On April 2, 2009, Borgnine starred in the last episode of the long-running medical series ER. His role was that of a husband whose long marriage ended with his wife’s death. In his final scene, Borgnine’s character is in a hospital bed lying beside his just-deceased wife. His performance garnered an Emmy nomination for Outstanding Guest Actor in a Drama Series, his third nomination and his first in 29 years (since being nominated for Outstanding Supporting Actor in a Limited Series or a Special in 1980 for All Quiet on the Western Front).

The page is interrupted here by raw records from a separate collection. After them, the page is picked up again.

(** A round then only takes the first thread off the list. *)
Lemma reap_quiet k t xs :
  kernel_inv k -> quiet k -> lists k !! LDefunct = Some (t :: xs) ->
  exists k' th, threads k !! t = Some th /\ stat th = RT_THREAD_CLOSE /\
    idle_reap k = Some (k', if is_static th then Detached t else Dynamic t) /\
    kernel_inv k' /\ quiet k' /\ threads k' = threads k /\ lists k' = lremove t (lists k) /\
    rt_current_thread k' = rt_current_thread k.
Proof.
  intros Hk [Hn Hg (c & thc & Hcur & Hthc & Hrun)] Hx.
  destruct (unlink_closed k t _ Hk Hx) as (th & Ht & Hs & Hk1 & _); [by left|].
  unfold idle_reap. rewrite Hx. cbn [mbind option_bind].
  change (threads (rt_enter_critical (tlist_remove t k))) with (threads k). rewrite Ht. cbn [mbind option_bind].
  set (k2 := rt_enter_critical (tlist_remove t k)).
  assert (kernel_inv k2) as Hk2 by (by apply set_lock_nest_inv).
  assert (rt_scheduler_lock_nest k2 = 1) as Hn2 by (unfold k2; cbn; by rewrite Hn).
  assert (exists k3, (if has_cleanup th then cleanup t k2 else Some k2) = Some k3 /\ kernel_inv k3 /\
    threads k3 = threads k /\ lists k3 = lremove t (lists k) /\ rt_current_thread k3 = rt_current_thread k /\
    rt_scheduler_lock_nest k3 = 1 /\ rt_thread_ready_priority_group k3 = 0)
    as (k3 & -> & Hk3 & H1 & H2 & H3 & H4 & H5).
  { destruct (has_cleanup th); [|exists k2; by split_and!].
    destruct (cleanup_ok t _ Hk2) as (k3 & E & Hk3 & E1 & E2 & E3 & E4 & E5). exists k3.
    split; [done|]. split; [done|]. by rewrite E1, E2, E3, E4, E5. }
  cbn [mbind option_bind].
  set (k4 := if is_static th then set_objects (filter (fun u => u <> t) (thread_objects k3)) k3 else k3).
  exists (set_lock_nest 0 (set_lock_nest 0 k4)), th. split; [done|]. split; [done|].
  assert (kernel_inv k4 /\ threads k4 = threads k /\ lists k4 = lremove t (lists k) /\
    rt_current_thread k4 = rt_current_thread k /\ rt_scheduler_lock_nest k4 = 1 /\
    rt_thread_ready_priority_group k4 = 0) as (Hk4 & J1 & J2 & J3 & J4 & J5).
  { unfold k4. destruct (is_static th); [|done]. by split_and!; [apply set_objects_inv|..]. }
  split; [unfold k4 in *; destruct (is_static th); by rewrite exit_critical_quiet|].
  split; [by do 2 apply set_lock_nest_inv|]. split; [|done].
  constructor; cbn; [done|done|]. exists c, thc. by rewrite J3, J1.
Qed.

Lemma free_quiet k t th :
  kernel_inv k -> quiet k -> threads k !! t = Some th -> stat th = RT_THREAD_CLOSE ->
  is_static th = false -> absent t (lists k) ->
  exists k', idle_free t k = Some k' /\ kernel_inv k' /\ quiet k' /\
    threads k' = delete t (threads k) /\ lists k' = lists k.
Proof.
  intros Hk [Hn Hg (c & thc & Hcur & Hthc & Hrun)] Ht Hs Hd Ha. unfold idle_free. rewrite Ht.
  cbn [mbind option_bind]. rewrite Hd. cbn [negb RT_ASSERT mbind option_bind].
  assert (c <> t) as Hne by congruence.
  eexists. split; [done|]. split; [apply set_objects_inv; eapply forget_inv; eauto; congruence|].
  split; [|done]. constructor; cbn; [done|done|]. exists c, thc. by rewrite lookup_delete_ne by congruence.
Qed.

(** The dynamic threads at the front of the list, and what is left when the first
    static one has been detached as well. *)
Fixpoint reclaimed (k : kernel) (xs : list Z) : list Z * list Z :=
  match xs with
  | [] => ([], [])
  | t :: xs =>
      if thread_in k t is_static then ([], xs)
      else let '(ds, rest) := reclaimed k xs in (t :: ds, rest)
  end.

Lemma reclaimed_ext k k' xs :
  (forall t, t ∈ xs -> threads k' !! t = threads k !! t) -> reclaimed k' xs = reclaimed k xs.
Proof.
  induction xs as [|t xs IH]; intros H; cbn [reclaimed]; [done|]. unfold thread_in.
  rewrite (H t) by (by left). rewrite IH; [done|]. intros u Hu. apply H. by right.
Qed.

Borgnine’s autobiography Ernie was published by Citadel Press in July 2008. Ernie is a loose, conversational recollection of highlights from his acting career and notable events from his personal life. In the wake of the book’s publication, he began a small promotional tour, visiting independent bookstores in the Los Angeles area to promote the book’s release and meet some of his fans. No one ever left the table disappointed, and for years fans had nothing but praise of the actor, who attempted to make as many of his fans happy. For all the good he did, Borgine lived a full life with no regrets. Hollywood should dim the lights for a moment of silence. It would have been something Ernie would have loved.